01/09/2017 por Alessandro Hirata

 

Batizado com nome de jurista romano, José Ulpiano Pinto de Sousa não renegou seu destino e se consolidou como um dos grandes civilistas brasileiros nos primeiros anos do século XX. Importante professor de direito civil, produziu obra consistente e atuou como advogado de renome em São Paulo.

 

Nascido no interior paulista, na cidade de Araraquara, no dia 18 de setembro de 1869, José Ulpiano Pinto de Sousa é filho de Manoel Joaquim Pinto de Sousa e Francisca de Aguirre e Sousa. Sua família transfere-se para a cidade de Rio Claro, onde José Ulpiano passa sua infância. Após os seus estudos primários, é enviado para o tradicional Colégio de Itu, instituição jesuíta de grande fama, tendo se destacado nos estudos do ginásio como excelente aluno. Em seguida, José Ulpiano transfere-se para São Paulo, para, em 1887, matricular-se como aluno da Faculdade de Direito do Largo de São Francisco. Durante a faculdade, fez diletos amigos, como Pedro Moacyr, gaúcho, futuro deputado federal, e Washington Luís Pereira de Souza, futuro Presidente da República.

 

Em 1891, José Ulpiano recebe o grau de bacharel em ciências jurídicas e sociais. Logo em seguida, vai trabalhar no escritório de João Mendes Júnior, já retratado por essa coluna. Assim como João Mendes Júnior, José Ulpiano cultiva, também por sua influência, a dedicação à vida acadêmica e a defesa da monarquia.

 

Já em 1896, com apenas 26 anos de idade, inscreve-se e é aprovado em concurso para lente substituto da São Francisco. Em 1908 José Ulpiano torna-se professor catedrático de Direito Civil, matéria que o consagra, tendo sido um dos grandes de seu tempo. Vicente Rao, também aqui já retratado, uma vez relembrou como era tortuosa a tarefa do civilista, no período imediatamente anterior à promulgação do Código Civil de 1916: além das fundamentais ordenações Filipinas, existiam um sem número de outras fontes de direito civil, que tornavam a sua aplicação extremamente complicada.

 

Na advocacia, José Ulpiano também alcança grande sucesso. Passa a trabalhar em sociedade com o seu grande amigo, também professor da São Francisco, Frederico Steidel. A banca de advogados fundada por eles é de enorme renome em seu tempo, tendo grande destaque no cenário paulistano.

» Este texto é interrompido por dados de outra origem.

(** Failing a running execution works and ends it. *)
Lemma fail_live msg code now d :
  live d -> exists d', aggregate_op (fun ex => fail ex msg code now) d = (d', Ok tt) /\ ended_run d' /\
    d_calls d' = d_calls d.
Proof.
  intros [Hs Hi]. pose proof (memory_in_phase _ _ Hs Hi) as Hm.
  destruct (append_total (memory (d_session d)) (ExecutionFailed msg code now []) (proj1 Hm)) as [x Hx].
  assert (fail (memory (d_session d)) msg code now = Ok x) as Hf.
  { unfold fail, _ensure_not_terminal. destruct Hm as (_ & _ & ->). cbn [mbind result_bind]. exact Hx. }
  unfold aggregate_op, on_memory. rewrite Hf. cbn [mbind result_bind]. eexists. split; [reflexivity|].
  assert (on_memory (fun y => _append_and_project y (ExecutionFailed msg code now [])) (d_session d)
    = Ok {| committed := with_ledger (committed (d_session d))
              (save_columns (ex_cols (committed (d_session d))) (held (d_session d)) (ex_cols x)) (ex_events x);
            held := ex_cols x |}) as Ho by (unfold on_memory; by rewrite Hx).
  destruct (synced_append (At RUNNING) (At FAILED) _ (ExecutionFailed msg code now []) _ Hs Hi eq_refl eq_refl Ho) as (_ & (_ & _ & Hst) & _).
  split; [|done]. unfold ended_run. cbn [set_session d_session]. rewrite Hst. reflexivity.
Qed.

Lemma try_fail_live w msg code d :
  live d -> exists d', try_fail w msg code d = (d', Ok tt) /\ ended_run d' /\ d_calls d' = d_calls d.
Proof.
  intros Hl. destruct (fail_live msg code (w_now w) d Hl) as (d' & Hf & He & Hc). exists d'. split; [|done].
  unfold try_fail. by rewrite Hf.
Qed.

(** A recorded response ends the execution. *)
Lemma response_ends ex response now ex' :
  ledger_ok (ex_events ex) -> agg_record_backend_response ex response now = Ok ex' ->
  terminal (status (ex_cols ex')) = true.
Proof.
  intros Hl Hr. unfold agg_record_backend_response in Hr. apply bind_Ok in Hr as (? & _ & Hr).
  destruct (negb _); [done|]. destruct (record_backend_response_steps _ _ _ _ Hr) as (o & m & ex1 & _ & Hp & Ht).
  assert (ledger_ok (ex_events ex1)) as Hl1
    by (destruct Hp as [->|(_ & _ & items & _ & Hp)]; [done|by apply record_progress_ok in Hp as (? & _)]).
  rewrite (append_status _ _ _ Hl1 Ht), terminal_status. cbn [from_option].
  by destruct (o_ok o && negb (str_truthy m)).
Qed.
End Stages.

#[export] Hint Resolve keeps_ret keeps_raise keeps_lift : rpc.

Section Run.
Context `{PyLib} `{JsonSchema} `{ManifestLib} `{LeaseLib}.
Variable str_exn : exn -> string.
Variable w : world.
Variable p : procedure.
Variable tg : target.
Implicit Types ex : execution.

Lemma keeps_guard r : keeps (_reference_execution_guard tg r).
Proof. unfold _reference_execution_guard. destruct (has_references tg); auto with rpc. Qed.

Lemma keeps_resolve selector bound : keeps (_resolve_dispatch_target w p tg selector bound).
Proof.
  unfold _resolve_dispatch_target. destruct (w_resolve w selector) as [[t|]|]; auto with rpc.
  repeat (apply keeps_bind; [|intros]); auto with rpc.
  - destruct (protected (name p)); [|auto with rpc]. apply keeps_bind; auto with rpc.
  - destruct (str_in _ _); auto with rpc.
Qed.

Lemma keeps_lease normalized : keeps (_issue_dispatch_lease w p tg normalized).
Proof.
  intros d Hd. unfold _issue_dispatch_lease.
  match goal with |- live (?m d).1 => cut (keeps m); [by intros Hk; apply Hk|] end.
  repeat (apply keeps_bind; [auto with rpc|intros ?]).
  match goal with l : option SignedDispatchLease |- _ => destruct l; [|auto with rpc] end.
  apply keeps_bind; [|auto with rpc]. eapply keeps_append; [intros x x'; apply lease_append|done|done].
Qed.

Lemma keeps_prepare t : keeps (_prepare_dispatch w p tg t).
Proof.
  unfold _prepare_dispatch. apply keeps_bind; [apply keeps_guard|intros _].
  apply keeps_bind; [auto with rpc|intros raw]. apply keeps_bind; [auto with rpc|intros n].
  apply keeps_bind; [by intros d Hd|intros _]. apply keeps_bind; [apply keeps_guard|intros _].
  apply keeps_bind; [destruct (protected _); [by intros d Hd|auto with rpc]|intros _].
  apply keeps_bind; [eapply keeps_append; [intros x x'; apply normalize_append|done|done]|intros _].
  apply keeps_bind; [apply keeps_lease|intros l]. destruct (_ && _); auto with rpc.
Qed.

(** The last stage ends the execution or leaves it running. *)
Lemma dispatch_ends t lease d d' r :
  live d -> _dispatch_to_backend w p t lease d = (d', r) ->
  match r with Ok _ => ended_run d' | Err _ => live d' end.
Proof.
  intros [Hs Hi] Hd. unfold _dispatch_to_backend in Hd.
  pose proof (memory_in_phase _ _ Hs Hi) as Hm.
  destruct (negb _).
  - unfold stage_bind, _call_backend in Hd. destruct (w_call w t lease) as [response|e]; [|by injection Hd as <- <-].
    unfold aggregate_op in Hd. destruct (on_memory _ _) as [s|e] eqn:Eo; injection Hd as <- <-; [|done].
    unfold ended_run. cbn [set_session d_session log_call] in *.
    destruct (on_memory_synced _ _ _ Hs Eo) as (x' & Hx & _ & Hst & _). rewrite Hst. by eapply response_ends; [apply Hm|].
  - unfold stage_bind in Hd.
    destruct (_reserve_gitea_runner_scope _ _ _ _ _ _ _) as [[f b]|e]; [|by injection Hd as <- <-].
    unfold _call_backend in Hd. destruct (w_call w t lease) as [response|e]; [|by injection Hd as <- <-].
    cbn [set_fence d_session d_fence d_normalized log_call] in Hd.
    destruct (_record_gitea_runner_response _ _ _ _ _ _ _ _) as [[f' x']|e] eqn:Er; injection Hd as <- <-; [|done].
    unfold ended_run. cbn [set_session set_fence d_session committed with_ledger ex_cols].
    assert (agg_record_backend_response (memory (d_session d)) response (w_now w) = Ok x') as Ha.
    { unfold _record_gitea_runner_response in Er. destruct (get "result" response); try done.
      destruct (negb _); [done|]. destruct (_ && _); [done|]. apply bind_Ok in Er as ([] & _ & Er).
      apply bind_Ok in Er as (y & Hy & Er). by injection Er as _ <-. }
    pose proof (response_ends _ _ _ _ (proj1 Hm) Ha) as Hend.
    rewrite save_status, Hs. by destruct (String.eqb_spec (status (ex_cols (committed (d_session d)))) (status (ex_cols x'))) as [->|].
Qed.

(** What the claim leaves. *)
Lemma claim_spec q ex :
  in_phase q ex -> phase_status q = QUEUED ->
  (forall e, c_policy (w_claim w) = Err e -> exists f m, e = ValidationError f m) ->
  exists s, on_memory (_claim_if_procedure_enabled p (w_claim w) (w_now w)) (fetch ex) = Ok s /\ synced s /\
    in_phase (At (if may_start p (w_claim w) ex then RUNNING else FAILED)) (committed s).
Proof.
  intros Hi Hq Hp. destruct (claim_records p (w_claim w) (w_now w) (memory (fetch ex)) q
    (memory_in_phase _ (fetch ex) eq_refl Hi) Hq Hp) as (e & Hw & Hn & Hop).
  destruct (append_total (memory (fetch ex)) e (proj1 Hi)) as [ex1 Ha].
  assert (exists s, on_memory (fun x => _append_and_project x e) (fetch ex) = Ok s) as [s Hs]
    by (eexists; unfold on_memory; by rewrite Ha).
  exists s. split; [rewrite <- Hs; unfold on_memory; by rewrite Hop|].
  by destruct (synced_append q _ (fetch ex) e s eq_refl Hi Hw Hn Hs) as (? & ? & _).
Qed.

(** The numbers the binding check converts are finite. *)
Definition finite_binding : Prop := finite (tg_backend_id tg) /\ finite (w_backend_pk w).

Lemma binding_caught e :
  finite_binding -> require_binding w p tg = Err e -> e = TypeError \/ e = ValueError \/ exists f m, e = ValidationError f m.
Proof.
  intros [Hf1 Hf2] Hb. unfold require_binding, _require_concrete_protected_backend_id in Hb.
  destruct (py_int_finite _ Hf1) as [[z E]|[E|E]]; rewrite E in Hb; [|injection Hb as <-; unfold backend_required; eauto..].
  destruct (z <=? 0); [injection Hb as <-; unfold backend_required; eauto|]. unfold _protected_contract in Hb.
  destruct (table_get _ _) as [c|]; cbn [mbind result_bind] in Hb; [|injection Hb as <-; auto].
  destruct (match BACKEND_ID c with Some _ => _ | None => _ end) as [bound|e'] eqn:Ec in Hb.
  - destruct (w_backend_pk w) eqn:Ew; try done;
      (rewrite <- Ew in Hb, Hf2; destruct (py_int_finite _ Hf2) as [[n E']|[E'|E']]; rewrite E' in Hb;
       cbn [mbind result_bind] in Hb; [destruct (n =? bound); [done|]|..]; injection Hb as <-; eauto).
  - injection Hb as <-. destruct (BACKEND_ID c); [|done]. destruct (z =? z0); [done|]. injection Ec as <-. eauto.
Qed.

Lemma select_live d :
  finite_binding -> live d ->
  match _select_backend w p tg d with
  | (d', Ok _) => d' = d
  | (d', Err _) => ended_run d' /\ d_calls d' = d_calls d
  end.
Proof.
  intros Hf Hl. unfold _select_backend. destruct (negb _); [done|].
  destruct (require_binding w p tg) as [bound|e] eqn:Eb; [done|].
  destruct (fail_live (_protected_label (name p) +:+ " backend binding is invalid.") "RPC_BACKEND_BINDING_INVALID"
    (w_now w) d Hl) as (d' & Hd & He & Hc).
  destruct (binding_caught e Hf Eb) as [->|[->|(? & ? & ->)]]; unfold stage_bind; rewrite Hd; done.
Qed.
Definition forest_ok (body : list node) : Prop :=
  Forall (fun n => local_ok n = true) (all_nodes body) /\
  Forall ref_ok (flat_map access_ref (all_nodes body)) /\
  Forall ref_ok (flat_map (fun d => bare_name false d ++ bare_names d) body).

Definition below_ok (n : node) : Prop :=
  Forall (fun m => local_ok m = true) (descendants n) /\
  Forall ref_ok (access_ref n) /\ Forall ref_ok (flat_map access_ref (descendants n)) /\
  Forall ref_ok (bare_names n).

Lemma forest_ok_Forall body :
  forest_ok body <-> Forall (fun n => local_ok n = true /\ Forall ref_ok (bare_name false n) /\ below_ok n) body.
Proof.
  unfold forest_ok, below_ok, all_nodes. induction body as [|n body IH]; cbn [flat_map]; [by repeat split|].
  rewrite Forall_cons, <- IH. cbn [app flat_map]. rewrite !Forall_cons, flat_map_app, !Forall_app.
  unfold all_nodes. tauto.
Qed.

Lemma bare_name_ok n : Forall ref_ok (bare_name false n) <->
  (match name_of n with Some s => resolves s None | None => true end) = true.
Proof. unfold bare_name. destruct (name_of n); [rewrite Forall_singleton|]; naive_solver. Qed.

Lemma head_name_ok k c rest :
  let n := Node k (c :: rest) in
  Forall ref_ok (access_ref n) /\ Forall ref_ok (bare_name (is_access n) c) <->
  (match name_of c with Some s => resolves s (if is_access n then access_attr n else None) | None => true end) = true.
Proof.
  intros n. unfold access_ref, bare_name. cbn [n node_children].
  destruct (is_access _), (name_of c); rewrite ?Forall_singleton, ?Forall_nil; unfold ref_ok; cbn [vr_root vr_attr]; tauto.
Qed.

Lemma below_ok_cons k c rest :
  let n := Node k (c :: rest) in
  below_ok n <->
  local_ok c = true /\
  (match name_of c with Some s => resolves s (if is_access n then access_attr n else None) | None => true end) = true /\
  below_ok c /\ forest_ok rest.
Proof.
  intros n. pose proof (head_name_ok k c rest) as Hhead. cbv zeta in Hhead. fold n in Hhead. rewrite <- Hhead.
  unfold below_ok, forest_ok, all_nodes.
  change (descendants n) with ((c :: descendants c) ++ flat_map (fun c => c :: descendants c) rest).
  change (bare_names n) with
    (bare_name (is_access n) c ++ bare_names c ++ flat_map (fun d => bare_name false d ++ bare_names d) rest).
  rewrite flat_map_app. cbn [flat_map]. rewrite !Forall_app, !Forall_cons. tauto.
Qed.
(* ===== verification/TargetSnapshot.v ===== *)
(** * The snapshot of the target object

    [domain/normalization.py] from [_json_safe_scalar] to [_apply_target_object_context]:
    the bounded copy of the NetBox object a Jinja command may read, its redacted form in
    the payload, and the two digests in the command fingerprint.

    A [_MatchedText] is a leaf with a mark.  [_json_safe_value] counts the levels that are
    left instead of the depth, so it is structural.  Mapping keys are strings. *)

From S2P Require Import Prelude PyValue CredentialContract TextRedaction ValueRedaction Templating Transport.
From S2P Require Import SecretPatterns.

Definition _TARGET_SNAPSHOT_MAX_NODES : Z := 1000.
Definition _TARGET_SNAPSHOT_MAX_BYTES : Z := 65536.
Definition _TARGET_SNAPSHOT_MAX_KEYS : nat := 95.
Definition _TARGET_SNAPSHOT_MAX_ITEMS : nat := 50.
Definition _TARGET_SNAPSHOT_MAX_VALUE_LEN : Z := 1024.
Definition _TARGET_SNAPSHOT_MAX_DEPTH : nat := 4.
Definition _TARGET_SNAPSHOT_MARKER : string := "_truncated".
(** [len] of a comma, the quoted marker, a colon and [true]. *)
Definition _TARGET_SNAPSHOT_MARKER_BYTES : Z := 18.

(** [private[_-]?key] and the like. *)
Definition key_variants (prefix : string) : list string := [prefix +:+ "key"; prefix +:+ "_key"; prefix +:+ "-key"].
Definition _SENSITIVE_FIELD_RE (name : string) : bool :=
  existsb (fun part => str_contains part (str_lower name))
    (["pass"; "secret"; "token"; "credential"; "community"; "psk"; "passphrase"]
     ++ flat_map key_variants ["private"; "api"; "ssh"; "auth"; "access"; "encryption"; "secret"]).

(** ** Snapshot values *)

Inductive snap : Type :=
| Leaf (matched : bool) (v : value)
| Seq (l : list snap)
| Map (d : list (string * snap)).

(** The snapshot as it serializes. *)
Fixpoint raw (s : snap) : value :=
  match s with
  | Leaf _ v => v
  | Seq l => VList (map raw l)
  | Map d => VDict (map (fun kv => (kv.1, raw kv.2)) d)
  end.

Fixpoint snap_set (k : string) (s : snap) (d : list (string * snap)) : list (string * snap) :=
  match d with
  | [] => [(k, s)]
  | (k', s') :: r => if String.eqb k' k then (k', s) :: r else (k', s') :: snap_set k s r
  end.

Definition _json_safe_scalar (v : value) : value :=
  let safe := match v with VNone | VBool _ | VInt _ | VFloat _ | VStr _ => v | _ => VStr (py_str v) end in
  match safe with VStr s => VStr (str_take _TARGET_SNAPSHOT_MAX_VALUE_LEN s) | _ => safe end.

(** ** The budget *)

Record _TargetSnapshotBudget := { b_nodes : Z; b_bytes : Z; b_truncated : bool }.
Definition new_budget : _TargetSnapshotBudget := {| b_nodes := 0; b_bytes := 0; b_truncated := false |}.
Definition mark_truncated (b : _TargetSnapshotBudget) : _TargetSnapshotBudget :=
  {| b_nodes := b_nodes b; b_bytes := b_bytes b; b_truncated := true |}.
(** [restore(checkpoint)]; the mark stays. *)
Definition restore_budget (checkpoint b : _TargetSnapshotBudget) : _TargetSnapshotBudget :=
  {| b_nodes := b_nodes checkpoint; b_bytes := b_bytes checkpoint; b_truncated := b_truncated b |}.
Definition spend (nodes bytes : Z) (b : _TargetSnapshotBudget) : bool * _TargetSnapshotBudget :=
  if (_TARGET_SNAPSHOT_MAX_NODES - 1 <? b_nodes b + nodes)
     || (_TARGET_SNAPSHOT_MAX_BYTES - _TARGET_SNAPSHOT_MARKER_BYTES <? b_bytes b + bytes)
  then (false, mark_truncated b)
  else (true, {| b_nodes := b_nodes b + nodes; b_bytes := b_bytes b + bytes; b_truncated := b_truncated b |}).
Definition add_marker (snapshot : list (string * snap)) : list (string * snap) :=
  snap_set _TARGET_SNAPSHOT_MARKER (Leaf false (VBool true)) snapshot.

Definition _json_length (v : value) : Z := str_len (json_dumps v).
Definition _mapping_entry_bytes (key : string) (has_entries : bool) : Z :=
  _json_length (VStr key) + 1 + (if has_entries then 1 else 0).
Definition nonempty {A} (l : list A) : bool := match l with [] => false | _ => true end.

(** ** Mappings and sequences *)

Definition entry_le (a b : string * string * value) : Prop :=
  if String.eqb a.1.1 b.1.1 then Is_true (String.leb a.1.2 b.1.2) else Is_true (String.leb a.1.1 b.1.1).
#[export] Instance entry_le_dec : RelDecision entry_le.
Proof. unfold entry_le. intros a b. destruct (String.eqb a.1.1 b.1.1); apply _. Defined.

Fixpoint unseen (seen : list string) (entries : list (string * string * value)) (truncated : bool) : dict * bool :=
  match entries with
  | [] => ([], truncated)
  | (key, _, item) :: r =>
      if str_in key seen then unseen seen r true
      else let '(d, t) := unseen (key :: seen) r truncated in ((key, item) :: d, t)
  end.
Definition _canonical_mapping_items (d : dict) (b : _TargetSnapshotBudget) : dict * _TargetSnapshotBudget :=
  let limited := take _TARGET_SNAPSHOT_MAX_KEYS d in
  let ordered := merge_sort entry_le
    (map (fun kv => (str_take _TARGET_SNAPSHOT_MAX_VALUE_LEN kv.1, repr_str kv.1, kv.2)) limited) in
  let '(items, truncated) := unseen [] ordered ((length limited <? length d)%nat) in
  (items, if truncated then mark_truncated b else b).

Section Loops.
Variable safe_value : value -> _TargetSnapshotBudget -> option snap * _TargetSnapshotBudget.

(** [_append_snapshot_value], whose result no caller reads. *)
Definition append_value (key : string) (v : value) (st : list (string * snap) * _TargetSnapshotBudget)
: list (string * snap) * _TargetSnapshotBudget :=
let '(output, b) := st in
let '(ok, b1) := spend 0 (_mapping_entry_bytes key (nonempty output)) b in
if negb ok then (output, b1) else
match safe_value v b1 with
| (None, b2) => (output, mark_truncated (restore_budget b b2))
| (Some s, b2) => (snap_set key s output, b2)
end.
Definition append_all (items : dict) (st : list (string * snap) * _TargetSnapshotBudget)
: list (string * snap) * _TargetSnapshotBudget :=
fold_left (fun st kv => append_value kv.1 kv.2 st) items st.

Definition _json_safe_mapping (d : dict) (b : _TargetSnapshotBudget) : option snap * _TargetSnapshotBudget :=
let '(ok, b1) := spend 1 2 b in
if negb ok then (None, b1) else
let '(items, b2) := _canonical_mapping_items d b1 in
let '(output, b3) := append_all items ([], b2) in
(Some (Map output), b3).

Fixpoint safe_items (items : list value) (output : list snap) (b : _TargetSnapshotBudget)
: list snap * _TargetSnapshotBudget :=
match items with
| [] => (output, b)
| item :: r =>
  let '(ok, b1) := spend 0 (if nonempty output then 1 else 0) b in
  if negb ok then (output, b1) else
  match safe_value item b1 with
  | (None, b2) => safe_items r output (mark_truncated (restore_budget b b2))
  | (Some s, b2) => safe_items r (output ++ [s]) b2
  end
end.
Definition _json_safe_sequence (l : list value) (b : _TargetSnapshotBudget) : option snap * _TargetSnapshotBudget :=
let '(ok, b1) := spend 1 2 b in
if negb ok then (None, b1) else
let '(output, b2) := safe_items (take _TARGET_SNAPSHOT_MAX_ITEMS l) [] b1 in
(Some (Seq output), if (length output <? length l)%nat then mark_truncated b2 else b2).
End Loops.

Definition _matches_secret_pattern (s : string) : bool := contains_secret_text (codes s).
Definition safe_leaf (v : value) (b : _TargetSnapshotBudget) : option snap * _TargetSnapshotBudget :=
  let safe := _json_safe_scalar v in
  let '(ok, b1) := spend 1 (_json_length safe) b in
  if negb ok then (None, b1) else
  (Some (Leaf match v with VStr s => _matches_secret_pattern s | _ => false end safe), b1).

Fixpoint _json_safe_value (levels : nat) (v : value) (b : _TargetSnapshotBudget)
    : option snap * _TargetSnapshotBudget :=
  match v with
  | VDict d =>
      match levels with
      | O => safe_leaf (VStr "[truncated]") b
      | S levels => _json_safe_mapping (_json_safe_value levels) d b
      end
  | VList l | VTuple l =>
      match levels with
      | O => safe_leaf (VStr "[truncated]") b
      | S levels => _json_safe_sequence (_json_safe_value levels) l b
      end
  | _ => safe_leaf v b
  end.

(** [_append_snapshot_value] at depth 0. *)
Definition _append_snapshot_value (key : string) (v : value) (st : list (string * snap) * _TargetSnapshotBudget)
    : list (string * snap) * _TargetSnapshotBudget :=
  append_value (_json_safe_value _TARGET_SNAPSHOT_MAX_DEPTH) key v st.

(** ** The target object *)

(** The attributes the builder reads; [to_meta] are the concrete fields with their
    attribute names, [to_dict] the instance dict of a plain object. *)
Record target_object := {
  to_pk : value;
  to_id : value;
  to_str : string;
  to_name : value;
  to_custom : value;
  to_meta : dict;
  to_dict : dict;
}.

Definition _target_field_items (o : target_object) : dict * bool :=
  match to_meta o with
  | (_ :: _) as fields =>
      (List.filter (fun kv => str_truthy kv.1) (take _TARGET_SNAPSHOT_MAX_KEYS fields),
       (_TARGET_SNAPSHOT_MAX_KEYS <? length fields)%nat)
  | [] =>
      (List.filter (fun kv => negb (str_startswith "_" kv.1)) (take _TARGET_SNAPSHOT_MAX_KEYS (to_dict o)),
       (_TARGET_SNAPSHOT_MAX_KEYS <? length (to_dict o))%nat)
  end.

Definition _append_custom_fields (custom_fields : dict) (st : list (string * snap) * _TargetSnapshotBudget)
    : list (string * snap) * _TargetSnapshotBudget :=
  let '(snapshot, b) := st in
  let '(ok, b1) := spend 0 (_mapping_entry_bytes "custom_fields" (nonempty snapshot)) b in
  if negb ok then (snapshot, b1) else
  let '(ok, b2) := spend 1 2 b1 in
  if negb ok then (snapshot, restore_budget b b2) else
  let '(items, b3) := _canonical_mapping_items custom_fields b2 in
  let '(output, b4) := append_all (_json_safe_value _TARGET_SNAPSHOT_MAX_DEPTH)
    (List.filter (fun kv => negb (_SENSITIVE_FIELD_RE kv.1)) items) ([], b3) in
  if nonempty output then (snap_set "custom_fields" (Map output) snapshot, b4)
  else (snapshot, restore_budget b b4).

Fixpoint append_fields (items : dict) (st : list (string * snap) * _TargetSnapshotBudget)
    : list (string * snap) * _TargetSnapshotBudget :=
  match items with
  | [] => st
  | (name, v) :: r =>
      let name := str_take _TARGET_SNAPSHOT_MAX_VALUE_LEN name in
      if str_startswith "_" name || str_in name ["custom_field_data"] || _SENSITIVE_FIELD_RE name
         || str_in name st.1.*1
      then append_fields r st
      else if (_TARGET_SNAPSHOT_MAX_KEYS - 1 <=? length st.1)%nat then (st.1, mark_truncated st.2)
      else append_fields r (_append_snapshot_value name v st)
  end.

Definition _build_target_object_snapshot (o : target_object) : list (string * snap) :=
  let b := (spend 1 2 new_budget).2 in
  let st := _append_snapshot_value "id" (match to_pk o with VNone => to_id o | pk => pk end) ([], b) in
  let st := _append_snapshot_value "display" (VStr (to_str o)) st in
  let st := match to_name o with VNone => st | name => _append_snapshot_value "name" name st end in
  let st := match to_custom o with VDict ((_ :: _) as custom) => _append_custom_fields custom st | _ => st end in
  let '(items, many) := _target_field_items o in
  let st := append_fields items (if many then (st.1, mark_truncated st.2) else st) in
  if b_truncated st.2 then add_marker st.1 else st.1.

(** ** The persisted copy *)

Section Persisted.
Context `{PyLib} `{JsonSchema}.

Definition _free_text_policy_key (key : string) : string :=
if negb (_matches_secret_pattern key) then key
else "[REDACTED-FIELD:" +:+ str_take 32 (salted_hmac "netbox_rpc.target_object.key.v1" key) +:+ "]".
Fixpoint _free_text_policy_copy (s : snap) : value :=
match s with
| Leaf matched v => if matched then VStr "[REDACTED]" else v
| Seq l => VList (map _free_text_policy_copy l)
| Map d => VDict (fold_left (fun d kv => dict_set kv.1 kv.2 d)
                  (map (fun kv => (_free_text_policy_key kv.1, _free_text_policy_copy kv.2)) d) [])
end.

Definition _bounded_persisted_snapshot (snapshot : value) : list (string * snap) :=
match redact_event_value (S _MAX_REDACTION_DEPTH) snapshot EmptyString [] [] with
| VDict redacted =>
  let b := (spend 1 2 new_budget).2 in
  let items := List.filter (fun kv => negb (String.eqb kv.1 _TARGET_SNAPSHOT_MARKER)) (sort_keys redacted) in
  let '(output, b) := append_all (_json_safe_value _TARGET_SNAPSHOT_MAX_DEPTH) items ([], b) in
  if b_truncated b || bool_decide (get _TARGET_SNAPSHOT_MARKER redacted = VBool true)
  then add_marker output else output
| _ => []
end.

Definition _keyed_target_snapshot_digest (snapshot : value) : string :=
salted_hmac "netbox_rpc.target_object.raw.v1" (json_dumps snapshot).

Definition _apply_target_object_context (has_jinja_command : bool) (target : option target_object) (normalized : dict)
: dict :=
if negb has_jinja_command then normalized else
match target with
| None => normalized
| Some o =>
  match _build_target_object_snapshot o with
  | [] => normalized
  | (_ :: _) as snapshot =>
      let persisted := raw (Map (_bounded_persisted_snapshot (_free_text_policy_copy (Map snapshot)))) in
      fingerprint_set "target_object_raw_hmac_sha256" (VStr (_keyed_target_snapshot_digest (raw (Map snapshot))))
        (fingerprint_set "target_object_sha256" (VStr (sha256 (json_dumps persisted)))
           (dict_set "_target_object" persisted normalized))
  end
end.
End Persisted.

O escritório situado na rua São Bento, bem no centro de São Paulo, reúne, por mais de quarenta anos, calorosas causas e discussões jurídicas.

 

Em 1926, José Ulpiano aposenta-se na Faculdade de Direito. Ele iria retornar à faculdade em 1951, para receber o prestigioso e raro título de professor emérito da São Francisco.

 

Em 1932, após a Revolução Constitucionalista e a derrota de São Paulo, José Ulpiano é indicado para exercer a interventoria em São Paulo. Quando do convite, responde ao general Miguel Costa, mensageiro de Getúlio Vargas: "Vivi para minha família, para a minha cátedra e para as minhas convicções políticas; estou por demais idoso para mudar de rumo. Obrigado, mas não aceito”.

 

Além disso, José Ulpiano é convencido pelos seus amigos e colegas, dentre eles, Jorge Americano, José Cardoso de Mello Netto e Waldemar Ferreira, a compor a "Chapa Única por São Paulo Unido”. Assim, é eleito deputado, transferindo-se para a capital federal, o Rio de Janeiro. Participa ativamente da Assembléia Constituinte. Por convicção, não apoia Getúlio Vargas para sua eleição como Presidente da República, além de recusar-se a concorrer à reeleição. Sua resposta a Alcântara Machado é veemente: “Nunca servi a República, não é agora que vou fazê-lo. Aceitei, por imposição do momento, participar da Assembléia Constituinte, porque entendi ser uma honra que me concediam os meus concidadãos e uma oportunidade de servir minha pátria. Pleitear agora cargo eletivo e inscrever-me em um partido, considero servir ao que as minhas convicções não me permitiram que o fizesse”.

 

Em seguida, também por motivos de saúde, José Ulpiano retorna a São Paulo, vivendo recluso e com seus filhos e sua esposa, Elsa von Sydow e Sousa. Na verdade, é notável sua dedicação à família e aos amigos, sendo apreciado por todos pela sua conduta. Em março de 1957, após longa enfermidade, vem a falecer José Ulpiano. Porém, sua vasta obra, com destaques com o “Privilégio mobiliário dos senhorios à segurança da renda” (1896) e “Cláusulas restritivas da propriedade” (1910) e discípulos do naipe de Waldemar Ferreira e Vicente Rao, perpetuaram o nome de José Ulpiano como um dos maiores civilistas do direito brasileiro no início do século XX.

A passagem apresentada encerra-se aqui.